While code-mixing is a common linguistic practice in many parts of the world, collecting high-quality and low-cost code-mixed data remains a challenge for natural language processing (NLP) research. The proliferation of Large Language Models (LLMs) in recent times compels one to ask: can these systems be used for data generation? In this article, we explore prompting LLMs in a zero-shot manner to create code-mixed data for five languages in South East Asia (SEA) -- Indonesian, Malay, Chinese, Tagalog, Vietnamese, as well as the creole language Singlish. We find that ChatGPT shows the most potential, capable of producing code-mixed text 68% of the time when the term "code-mixing" is explicitly defined. Moreover, both ChatGPT and InstructGPT's (davinci-003) performances in generating Singlish texts are noteworthy, averaging a 96% success rate across a variety of prompts. The code-mixing proficiency of ChatGPT and InstructGPT, however, is dampened by word choice errors that lead to semantic inaccuracies. Other multilingual models such as BLOOMZ and Flan-T5-XXL are unable to produce code-mixed texts altogether. By highlighting the limited promises of LLMs in a specific form of low-resource data generation, we call for a measured approach when applying similar techniques to other data-scarce NLP contexts.

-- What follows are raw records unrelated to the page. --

(* ===== verification/Router.v ===== *)
(** SQL routing on syntax trees: the part of [internal/router/router.go] that
    prepares a statement, analyses predicates and INSERT rows, decides when a
    read may be scattered, and rewrites INSERTs with generated keys. *)
From S2P Require Import Prelude.
From S2P Require Import GoStrings.
From S2P Require Import GoNumbers.
From S2P Require Import GoStd.
From S2P Require Import PgQuery.
From S2P Require Import Schema.
From S2P Require Import ShardKey.

Module router.
Import schema shardkey.

(** * Plans *)

Record Plan := {
  Table : string;
  Write : bool;
  Sharded : bool;
  Target : string;
  Routed : bool;
  SingleBurrow : bool;
  Deterministic : bool;
  ScatterError : string;
}.
Definition zero_plan : Plan := {|
  Table := ""; Write := false; Sharded := false; Target := ""; Routed := false;
  SingleBurrow := false; Deterministic := false; ScatterError := "";
|}.

Record Prepared := {
  plan : Plan;
  relation : option message;
  predicate : option message;
  insert : option message;
  update : option message;
  physicalRelations : nat;
  maximumParameter : Z;
  read : bool;
  relations : list string;
  scatterError : string;
}.
(** when the proxy cannot parse a statement it still sends it
    to one Burrow of the fleet, the same for every statement, so that
    PostgreSQL reports the error. *)
Theorem parser_fallback_in_fleet `{Floats} p registry burrows :
  burrows ≠ [] → "" ∉ burrows →
  ∃ d, resolveRouteDecision p None registry burrows = Some (d, topologyReadIndex p) ∧
    routed d = true ∧ target d ∈ burrows ∧ keyedWrite d = false ∧ scatterError d = "" ∧
    ∀ burrows', burrows' ≡ₚ burrows → parserFallbackBurrow burrows' (PrimaryBurrow p) = target d.
Proof.
  intros Hne Hempty. eexists. split; [reflexivity|]. cbn.
  assert (parserFallbackBurrow burrows (PrimaryBurrow p) ∈ burrows) as Hin.
  { unfold parserFallbackBurrow. rewrite bool_decide_eq_false_2 by done.
    destruct (_ && _) eqn:E; [by apply andb_true_iff in E as [_ E%bool_decide_eq_true]|].
    rewrite <- (sort_strings_perm burrows) at 2. destruct (sort_strings burrows) eqn:Es; [|by left].
    by apply sort_strings_nil in Es. }
  rewrite bool_decide_eq_true_2 by (intros Ht; by rewrite Ht in Hin). split_and!; [done..|].
  intros burrows' Hperm. unfold parserFallbackBurrow. rewrite (sort_strings_unique _ _ Hperm).
  replace (bool_decide (burrows' = [])) with (bool_decide (burrows = [])).
  - assert (PrimaryBurrow p ∈ burrows' ↔ PrimaryBurrow p ∈ burrows) as Hin' by (by rewrite Hperm).
    by rewrite (bool_decide_ext _ _ Hin').
  - apply bool_decide_ext. split; intros ->; [by apply Permutation_nil_r in Hperm | by apply Permutation_nil in Hperm].
Qed.

(** outside primary mode an unsharded table is replicated and a
    plain INSERT, UPDATE or DELETE on it runs on every Burrow, but the same
    write inside a WITH clause of a SELECT counts as a read of unsharded
    tables and changes only one replica. *)
Theorem cte_write_changes_one_replica `{Floats} p tree registry burrows :
  Write (plan (prepare_tree tree)) = true → read (prepare_tree tree) = true →
  readsShardedRelation (prepare_tree tree) registry = false →
  UnshardedMode p ≠ "primary" → burrows ≠ [] → "" ∉ burrows →
  ∃ d counter, resolveRouteDecision p (Some (prepare_tree tree)) registry burrows = Some (d, counter) ∧
    routed d = true ∧ target d ∈ burrows ∧ scatterError d = "".
Proof.
  intros _ Hr Hs Hm Hne Hempty. unfold resolveRouteDecision, routePortal, Analyze. rewrite Hr, Hs.
  cbn [negb mbind option_bind]. eexists _, _. split; [by rewrite <- surjective_pairing|].
  match goal with |- context [routePlan p ?pl burrows] =>
    destruct (single_burrow_routed p pl burrows eq_refl Hne ltac:(done) Hempty) as [HR Ht];
    rewrite decide_False in Ht by done; split_and!; [done..|];
    unfold routePlan; cbn [SingleBurrow] end.
  rewrite bool_decide_eq_false_2 by done. destruct (if decide _ then _ else _). cbn.
  by destruct (prepare_tree_unresolved tree) as (_ & _ & _ & _ & HE).
Qed.

(** * Witnesses *)

Definition in_mode (mode : string) : policy := {|
  UnshardedMode := mode; PrimaryBurrow := "b"; random := Some 7; topologyReadIndex := 41 |}.
Definition currencies_delete : message :=
  Msg "DeleteStmt" [("Relation", FMsg (mk_table "public" "currencies"))].
Definition cte_delete : message :=
  Msg "SelectStmt" [("WithClause", FMsg (Msg "WithClause" [("Ctes", FList [mk_node
      (Msg "CommonTableExpr" [("Ctename", FString "removed"); ("Ctequery", FMsg (mk_node currencies_delete))])])]));
    ("FromClause", FList [mk_node (mk_table "public" "removed")]); ("Op", FEnum "SETOP_NONE")].

Lemma balanced_reads_visit_each_witness : balanced_picks ["b"; "c"; "a"] 3 41 = ["c"; "a"; "b"] ∧
  balanced_picks ["b"; "c"; "a"] 3 41 ≡ₚ ["b"; "c"; "a"].
Proof. split; [reflexivity|]. apply (balanced_reads_visit_each ["b"; "c"; "a"] 41); [done | by_computation]. Defined.

Lemma dml_routed_safely_witness :
  UnshardedMode (in_mode "primary") = "primary" ∧ "b" = PrimaryBurrow (in_mode "primary") ∧ false = false.
Proof.
  destruct (@dml_routed_safely toy_floats (in_mode "primary") (mk_tree currencies_delete) accounts ["a"; "b"]
    {| target := "b"; routed := true; keyedWrite := false; scatterError := "" |} 41)
    as [(pl & columns & values & Ha & Hp & _)|H].
  - exists (mk_node currencies_delete), currencies_delete. split_and!; [reflexivity | reflexivity | by_computation].
  - vm_compute. reflexivity.
  - reflexivity.
  - vm_compute in Ha. injection Ha as <-. destruct Hp as [Hc _]. vm_compute in Hc. discriminate Hc.
  - exact H.
Defined.

Lemma unsharded_read_runs_once_witness :
  ∃ d counter, @resolveRouteDecision toy_floats (in_mode "replicated")
    (Some (prepare_tree (mk_tree (Msg "SelectStmt" [("FromClause", FList [mk_node (mk_table "public" "currencies")])]))))
    accounts ["a"; "b"] = Some (d, counter) ∧ routed d = true ∧ target d ∈ ["a"; "b"].
Proof.
  refine (@unsharded_read_runs_once toy_floats (in_mode "replicated")
    (mk_tree (Msg "SelectStmt" [("FromClause", FList [mk_node (mk_table "public" "currencies")])]))
    accounts ["a"; "b"] _ _ _ _ _).
  - reflexivity.
  - vm_compute. reflexivity.
  - discriminate.
  - discriminate.
  - by_computation.
Defined.

Lemma parser_fallback_in_fleet_witness :
  ∃ d, @resolveRouteDecision toy_floats (in_mode "replicated") None accounts ["c"; "b"] = Some (d, 41) ∧
    routed d = true ∧ target d ∈ ["c"; "b"] ∧ keyedWrite d = false ∧ scatterError d = "" ∧
    ∀ burrows', burrows' ≡ₚ ["c"; "b"] → parserFallbackBurrow burrows' "b" = target d.
Proof.
  refine (@parser_fallback_in_fleet toy_floats (in_mode "replicated") accounts ["c"; "b"] _ _).
  - discriminate.
  - by_computation.
Defined.

Lemma cte_write_changes_one_replica_witness :
  ∃ d counter, @resolveRouteDecision toy_floats (in_mode "replicated")
    (Some (prepare_tree (mk_tree cte_delete))) accounts ["a"; "b"] = Some (d, counter) ∧
    routed d = true ∧ target d ∈ ["a"; "b"] ∧ scatterError d = "".
Proof.
  refine (@cte_write_changes_one_replica toy_floats (in_mode "replicated") (mk_tree cte_delete)
    accounts ["a"; "b"] _ _ _ _ _ _).
  - vm_compute. reflexivity.
  - reflexivity.
  - vm_compute. reflexivity.
  - discriminate.
  - discriminate.
  - by_computation.
Defined.

End routeplan.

翻译:促使大型语言模型生成混合文本:东南亚语言的案例
尽管混合语是世界上许多地区的常见语言实践,但收集高质量和低成本的混合数据仍然是自然语言处理(NLP)研究面临的挑战。最近大型语言模型(LLMs)的大量增加促使人们思考:这些系统是否可以用于数据生成?在本文中,我们以零-shot的方式探索促使LLMs创建东南亚五种语言(印尼语、马来语、中文、菲律宾语、越南语)的混合数据以及克里奥尔语Singlish。我们发现,ChatGPT表现最佳,当术语“混合语”明确定义时,能够约68%地生产混合语文本。此外,ChatGPT和InstructGPT(davinci-003)在生产Singlish文本方面的表现值得注意,通过各种提示平均成功率达到了96%。然而,ChatGPT和InstructGPT的混合能力受到单词选择错误的限制,这导致了语义不准确。其他多语言模型如BLOOMZ和Flan-T5-XXL完全无法产生混合语文本。通过突出LLMs在特定形式的低资源数据生成中的有限承诺,我们呼吁在将类似技术应用于其他数据稀缺的NLP场景时采取谨慎的方法。